* **About this task**
Each line below from the one containing "Lemma keeps_cleanup_temp_files paths" through the one containing "keeps_client_generate_content | apply keeps_client_chat" should be output exactly as it stands, and no other line should appear.

* **Saved data entries**
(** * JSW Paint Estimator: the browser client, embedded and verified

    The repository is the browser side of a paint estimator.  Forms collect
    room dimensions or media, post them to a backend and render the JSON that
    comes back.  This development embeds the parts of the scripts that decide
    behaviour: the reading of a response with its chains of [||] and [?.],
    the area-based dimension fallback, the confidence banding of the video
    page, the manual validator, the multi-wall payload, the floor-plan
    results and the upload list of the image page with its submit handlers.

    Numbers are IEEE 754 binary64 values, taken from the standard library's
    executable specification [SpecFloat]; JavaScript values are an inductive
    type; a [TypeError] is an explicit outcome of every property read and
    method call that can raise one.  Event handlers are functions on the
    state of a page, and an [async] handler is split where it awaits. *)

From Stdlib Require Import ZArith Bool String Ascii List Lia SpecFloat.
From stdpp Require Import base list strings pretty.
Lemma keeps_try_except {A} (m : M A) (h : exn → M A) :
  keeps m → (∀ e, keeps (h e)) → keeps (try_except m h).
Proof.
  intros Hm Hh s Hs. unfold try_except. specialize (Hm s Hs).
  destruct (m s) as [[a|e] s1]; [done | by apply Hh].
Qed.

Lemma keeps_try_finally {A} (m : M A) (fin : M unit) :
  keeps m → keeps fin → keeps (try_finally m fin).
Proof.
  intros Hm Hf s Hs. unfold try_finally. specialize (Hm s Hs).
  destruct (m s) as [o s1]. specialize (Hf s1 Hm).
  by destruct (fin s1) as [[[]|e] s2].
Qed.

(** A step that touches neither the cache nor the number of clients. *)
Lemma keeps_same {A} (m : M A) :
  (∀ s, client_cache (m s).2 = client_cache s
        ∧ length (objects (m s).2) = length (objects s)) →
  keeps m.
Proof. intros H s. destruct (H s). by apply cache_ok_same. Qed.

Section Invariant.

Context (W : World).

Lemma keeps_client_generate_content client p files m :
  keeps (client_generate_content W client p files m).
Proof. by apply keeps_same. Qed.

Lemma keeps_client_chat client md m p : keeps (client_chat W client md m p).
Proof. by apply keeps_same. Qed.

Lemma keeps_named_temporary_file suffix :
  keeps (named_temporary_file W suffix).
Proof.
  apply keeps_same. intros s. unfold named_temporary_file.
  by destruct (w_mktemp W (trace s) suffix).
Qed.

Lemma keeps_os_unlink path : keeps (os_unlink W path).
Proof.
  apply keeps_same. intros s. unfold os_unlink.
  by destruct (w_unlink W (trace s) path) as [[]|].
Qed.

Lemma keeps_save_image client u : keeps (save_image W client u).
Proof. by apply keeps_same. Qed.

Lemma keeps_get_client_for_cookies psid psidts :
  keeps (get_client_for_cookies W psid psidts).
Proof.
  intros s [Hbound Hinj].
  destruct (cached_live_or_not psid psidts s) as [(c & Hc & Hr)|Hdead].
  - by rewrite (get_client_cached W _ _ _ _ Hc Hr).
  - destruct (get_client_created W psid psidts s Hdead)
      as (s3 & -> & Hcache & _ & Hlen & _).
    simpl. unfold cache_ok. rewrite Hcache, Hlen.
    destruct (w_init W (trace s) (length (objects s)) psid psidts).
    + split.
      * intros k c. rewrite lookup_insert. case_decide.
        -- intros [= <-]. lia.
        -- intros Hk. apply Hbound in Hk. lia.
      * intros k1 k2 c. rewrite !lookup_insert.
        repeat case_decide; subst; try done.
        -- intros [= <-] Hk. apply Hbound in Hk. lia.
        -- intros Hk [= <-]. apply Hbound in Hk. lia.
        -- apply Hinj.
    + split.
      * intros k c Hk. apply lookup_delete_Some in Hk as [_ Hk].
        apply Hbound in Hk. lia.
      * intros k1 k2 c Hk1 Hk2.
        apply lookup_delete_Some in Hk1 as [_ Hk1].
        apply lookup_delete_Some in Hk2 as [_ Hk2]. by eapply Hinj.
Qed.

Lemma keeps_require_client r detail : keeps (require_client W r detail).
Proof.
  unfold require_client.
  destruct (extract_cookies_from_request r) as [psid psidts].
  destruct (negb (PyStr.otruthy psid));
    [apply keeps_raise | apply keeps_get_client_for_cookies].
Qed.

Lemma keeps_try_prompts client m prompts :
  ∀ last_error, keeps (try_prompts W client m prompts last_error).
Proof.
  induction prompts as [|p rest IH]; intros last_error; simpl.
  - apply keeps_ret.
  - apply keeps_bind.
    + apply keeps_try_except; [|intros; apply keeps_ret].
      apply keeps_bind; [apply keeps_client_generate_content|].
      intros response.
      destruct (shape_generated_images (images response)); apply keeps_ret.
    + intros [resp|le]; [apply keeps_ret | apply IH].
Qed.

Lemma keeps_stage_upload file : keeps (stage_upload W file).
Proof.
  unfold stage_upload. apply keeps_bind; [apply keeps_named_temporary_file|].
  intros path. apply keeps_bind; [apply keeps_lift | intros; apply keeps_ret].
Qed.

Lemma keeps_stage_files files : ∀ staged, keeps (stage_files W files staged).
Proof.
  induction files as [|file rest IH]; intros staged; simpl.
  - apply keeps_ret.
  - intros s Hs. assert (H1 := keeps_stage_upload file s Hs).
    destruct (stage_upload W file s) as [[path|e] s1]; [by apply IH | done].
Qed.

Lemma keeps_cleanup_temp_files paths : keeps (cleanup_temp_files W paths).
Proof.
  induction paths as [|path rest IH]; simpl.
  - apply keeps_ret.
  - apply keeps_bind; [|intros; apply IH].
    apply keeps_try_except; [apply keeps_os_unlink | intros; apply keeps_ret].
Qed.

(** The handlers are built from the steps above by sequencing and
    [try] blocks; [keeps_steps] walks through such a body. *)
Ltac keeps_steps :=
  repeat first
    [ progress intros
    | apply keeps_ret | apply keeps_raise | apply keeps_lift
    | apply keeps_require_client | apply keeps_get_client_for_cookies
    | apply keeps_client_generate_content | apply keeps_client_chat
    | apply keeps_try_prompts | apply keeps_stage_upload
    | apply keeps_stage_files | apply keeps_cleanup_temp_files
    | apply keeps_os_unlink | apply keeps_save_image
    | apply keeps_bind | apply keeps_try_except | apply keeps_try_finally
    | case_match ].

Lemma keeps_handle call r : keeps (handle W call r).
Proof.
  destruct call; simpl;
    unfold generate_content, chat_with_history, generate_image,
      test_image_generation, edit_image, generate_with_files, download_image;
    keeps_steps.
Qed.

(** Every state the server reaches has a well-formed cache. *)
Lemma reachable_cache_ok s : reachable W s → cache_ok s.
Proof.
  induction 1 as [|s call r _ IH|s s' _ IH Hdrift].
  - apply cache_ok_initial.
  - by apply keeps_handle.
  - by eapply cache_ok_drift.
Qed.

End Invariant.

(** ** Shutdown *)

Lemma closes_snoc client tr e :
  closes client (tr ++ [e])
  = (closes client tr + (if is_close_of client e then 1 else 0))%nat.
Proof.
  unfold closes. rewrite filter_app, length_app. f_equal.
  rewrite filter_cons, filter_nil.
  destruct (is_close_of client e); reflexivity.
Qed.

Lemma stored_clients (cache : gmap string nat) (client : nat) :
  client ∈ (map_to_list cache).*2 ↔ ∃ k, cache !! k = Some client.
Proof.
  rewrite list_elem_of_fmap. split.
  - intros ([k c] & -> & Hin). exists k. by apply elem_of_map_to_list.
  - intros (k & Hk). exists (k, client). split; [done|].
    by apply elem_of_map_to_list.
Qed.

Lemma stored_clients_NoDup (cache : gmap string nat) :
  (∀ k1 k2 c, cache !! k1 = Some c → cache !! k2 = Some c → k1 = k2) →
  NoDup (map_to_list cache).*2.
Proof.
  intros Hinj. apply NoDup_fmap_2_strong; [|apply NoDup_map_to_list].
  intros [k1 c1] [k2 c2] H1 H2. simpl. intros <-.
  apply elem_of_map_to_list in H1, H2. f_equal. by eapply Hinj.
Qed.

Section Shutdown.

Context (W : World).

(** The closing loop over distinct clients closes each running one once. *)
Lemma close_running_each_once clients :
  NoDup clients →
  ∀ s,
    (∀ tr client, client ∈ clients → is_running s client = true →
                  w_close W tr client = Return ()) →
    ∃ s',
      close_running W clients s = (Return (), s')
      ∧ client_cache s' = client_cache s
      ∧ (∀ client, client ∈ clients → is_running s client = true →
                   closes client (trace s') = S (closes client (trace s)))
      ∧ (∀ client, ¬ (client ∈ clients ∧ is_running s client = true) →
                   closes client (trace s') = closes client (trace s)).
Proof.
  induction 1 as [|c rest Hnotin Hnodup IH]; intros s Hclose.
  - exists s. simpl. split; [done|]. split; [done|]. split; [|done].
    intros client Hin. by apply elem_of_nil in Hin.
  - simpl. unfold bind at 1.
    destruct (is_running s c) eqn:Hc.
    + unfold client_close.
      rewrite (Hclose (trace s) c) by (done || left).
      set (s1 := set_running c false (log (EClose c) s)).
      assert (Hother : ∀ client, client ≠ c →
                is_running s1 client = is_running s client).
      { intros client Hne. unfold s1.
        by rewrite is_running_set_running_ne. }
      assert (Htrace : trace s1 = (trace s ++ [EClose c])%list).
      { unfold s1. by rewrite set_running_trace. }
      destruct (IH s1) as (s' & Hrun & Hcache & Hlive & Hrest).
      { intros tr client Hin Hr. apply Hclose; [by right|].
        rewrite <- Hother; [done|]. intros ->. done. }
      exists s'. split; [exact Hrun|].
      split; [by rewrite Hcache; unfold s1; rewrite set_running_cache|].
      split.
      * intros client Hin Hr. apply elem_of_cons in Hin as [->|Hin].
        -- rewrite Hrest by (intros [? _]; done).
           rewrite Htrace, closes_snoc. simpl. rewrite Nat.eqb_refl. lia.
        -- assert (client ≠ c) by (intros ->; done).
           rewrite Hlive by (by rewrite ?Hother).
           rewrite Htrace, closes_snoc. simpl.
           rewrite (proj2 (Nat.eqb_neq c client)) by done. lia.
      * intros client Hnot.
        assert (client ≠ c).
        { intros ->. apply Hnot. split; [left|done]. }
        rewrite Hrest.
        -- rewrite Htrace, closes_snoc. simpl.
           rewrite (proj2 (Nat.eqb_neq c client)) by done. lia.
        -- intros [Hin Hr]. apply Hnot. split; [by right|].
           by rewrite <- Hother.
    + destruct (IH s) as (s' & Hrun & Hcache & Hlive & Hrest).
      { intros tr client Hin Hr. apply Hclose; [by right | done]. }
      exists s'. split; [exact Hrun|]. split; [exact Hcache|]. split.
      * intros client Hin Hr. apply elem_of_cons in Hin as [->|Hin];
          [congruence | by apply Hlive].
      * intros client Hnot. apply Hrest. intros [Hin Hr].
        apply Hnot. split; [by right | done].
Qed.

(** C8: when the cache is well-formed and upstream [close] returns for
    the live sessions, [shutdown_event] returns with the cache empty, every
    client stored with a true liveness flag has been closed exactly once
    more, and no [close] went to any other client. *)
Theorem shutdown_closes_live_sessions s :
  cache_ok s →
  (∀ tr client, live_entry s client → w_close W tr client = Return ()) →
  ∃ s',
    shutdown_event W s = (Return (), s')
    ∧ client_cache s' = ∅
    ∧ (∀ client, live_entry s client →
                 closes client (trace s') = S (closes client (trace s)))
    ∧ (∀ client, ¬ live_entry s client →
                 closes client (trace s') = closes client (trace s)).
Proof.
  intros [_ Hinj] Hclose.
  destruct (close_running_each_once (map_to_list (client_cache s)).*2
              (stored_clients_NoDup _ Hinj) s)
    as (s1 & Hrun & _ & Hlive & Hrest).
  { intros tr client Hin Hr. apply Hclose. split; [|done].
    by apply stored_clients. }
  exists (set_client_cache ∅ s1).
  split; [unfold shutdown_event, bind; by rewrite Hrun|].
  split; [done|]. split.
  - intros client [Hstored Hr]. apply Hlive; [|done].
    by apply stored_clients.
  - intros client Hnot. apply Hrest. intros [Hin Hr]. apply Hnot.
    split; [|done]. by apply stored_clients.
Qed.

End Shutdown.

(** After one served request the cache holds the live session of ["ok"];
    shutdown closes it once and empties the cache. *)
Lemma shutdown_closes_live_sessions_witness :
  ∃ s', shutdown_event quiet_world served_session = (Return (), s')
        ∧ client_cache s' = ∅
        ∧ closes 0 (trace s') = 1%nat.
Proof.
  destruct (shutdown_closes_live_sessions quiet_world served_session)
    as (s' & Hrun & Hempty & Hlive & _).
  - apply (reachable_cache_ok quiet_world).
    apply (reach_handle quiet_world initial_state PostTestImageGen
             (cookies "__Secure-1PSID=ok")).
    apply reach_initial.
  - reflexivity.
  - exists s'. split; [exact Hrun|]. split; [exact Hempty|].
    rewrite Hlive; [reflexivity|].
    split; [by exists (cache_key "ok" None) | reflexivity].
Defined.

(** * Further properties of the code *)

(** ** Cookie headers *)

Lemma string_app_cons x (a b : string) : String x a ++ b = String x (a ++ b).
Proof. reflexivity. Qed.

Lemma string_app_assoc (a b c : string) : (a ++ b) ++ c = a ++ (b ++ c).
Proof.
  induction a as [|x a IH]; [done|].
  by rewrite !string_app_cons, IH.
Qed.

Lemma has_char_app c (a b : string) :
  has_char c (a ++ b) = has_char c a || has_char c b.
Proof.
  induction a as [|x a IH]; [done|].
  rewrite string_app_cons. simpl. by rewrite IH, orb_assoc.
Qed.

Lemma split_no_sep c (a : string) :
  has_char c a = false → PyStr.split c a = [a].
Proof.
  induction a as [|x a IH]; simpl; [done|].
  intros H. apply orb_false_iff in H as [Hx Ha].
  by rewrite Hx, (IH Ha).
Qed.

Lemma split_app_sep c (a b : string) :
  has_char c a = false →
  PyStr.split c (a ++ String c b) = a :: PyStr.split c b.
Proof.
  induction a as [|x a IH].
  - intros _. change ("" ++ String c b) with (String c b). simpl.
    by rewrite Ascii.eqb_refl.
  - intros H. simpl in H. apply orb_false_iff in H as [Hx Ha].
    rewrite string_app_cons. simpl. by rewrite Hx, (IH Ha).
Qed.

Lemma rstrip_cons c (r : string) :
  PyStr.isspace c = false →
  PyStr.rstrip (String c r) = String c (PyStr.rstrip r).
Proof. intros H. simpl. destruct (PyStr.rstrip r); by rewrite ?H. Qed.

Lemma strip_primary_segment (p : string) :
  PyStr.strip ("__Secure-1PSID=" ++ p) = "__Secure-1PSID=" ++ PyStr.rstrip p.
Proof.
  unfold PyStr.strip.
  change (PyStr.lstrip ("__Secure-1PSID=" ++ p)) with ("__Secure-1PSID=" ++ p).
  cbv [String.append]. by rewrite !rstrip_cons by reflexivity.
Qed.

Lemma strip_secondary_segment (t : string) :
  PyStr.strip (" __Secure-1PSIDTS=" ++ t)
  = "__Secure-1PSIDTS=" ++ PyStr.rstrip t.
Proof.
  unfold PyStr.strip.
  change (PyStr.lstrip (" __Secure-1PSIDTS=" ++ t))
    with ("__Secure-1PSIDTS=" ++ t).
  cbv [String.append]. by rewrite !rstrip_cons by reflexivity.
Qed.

* **Answer area**
Lemma keeps_cleanup_temp_files paths : keeps (cleanup_temp_files W paths).
Proof.
  induction paths as [|path rest IH]; simpl.
  - apply keeps_ret.
  - apply keeps_bind; [|intros; apply IH].
    apply keeps_try_except; [apply keeps_os_unlink | intros; apply keeps_ret].
Qed.

(** The handlers are built from the steps above by sequencing and
    [try] blocks; [keeps_steps] walks through such a body. *)
Ltac keeps_steps :=
  repeat first
    [ progress intros
    | apply keeps_ret | apply keeps_raise | apply keeps_lift
    | apply keeps_require_client | apply keeps_get_client_for_cookies
    | apply keeps_client_generate_content | apply keeps_client_chat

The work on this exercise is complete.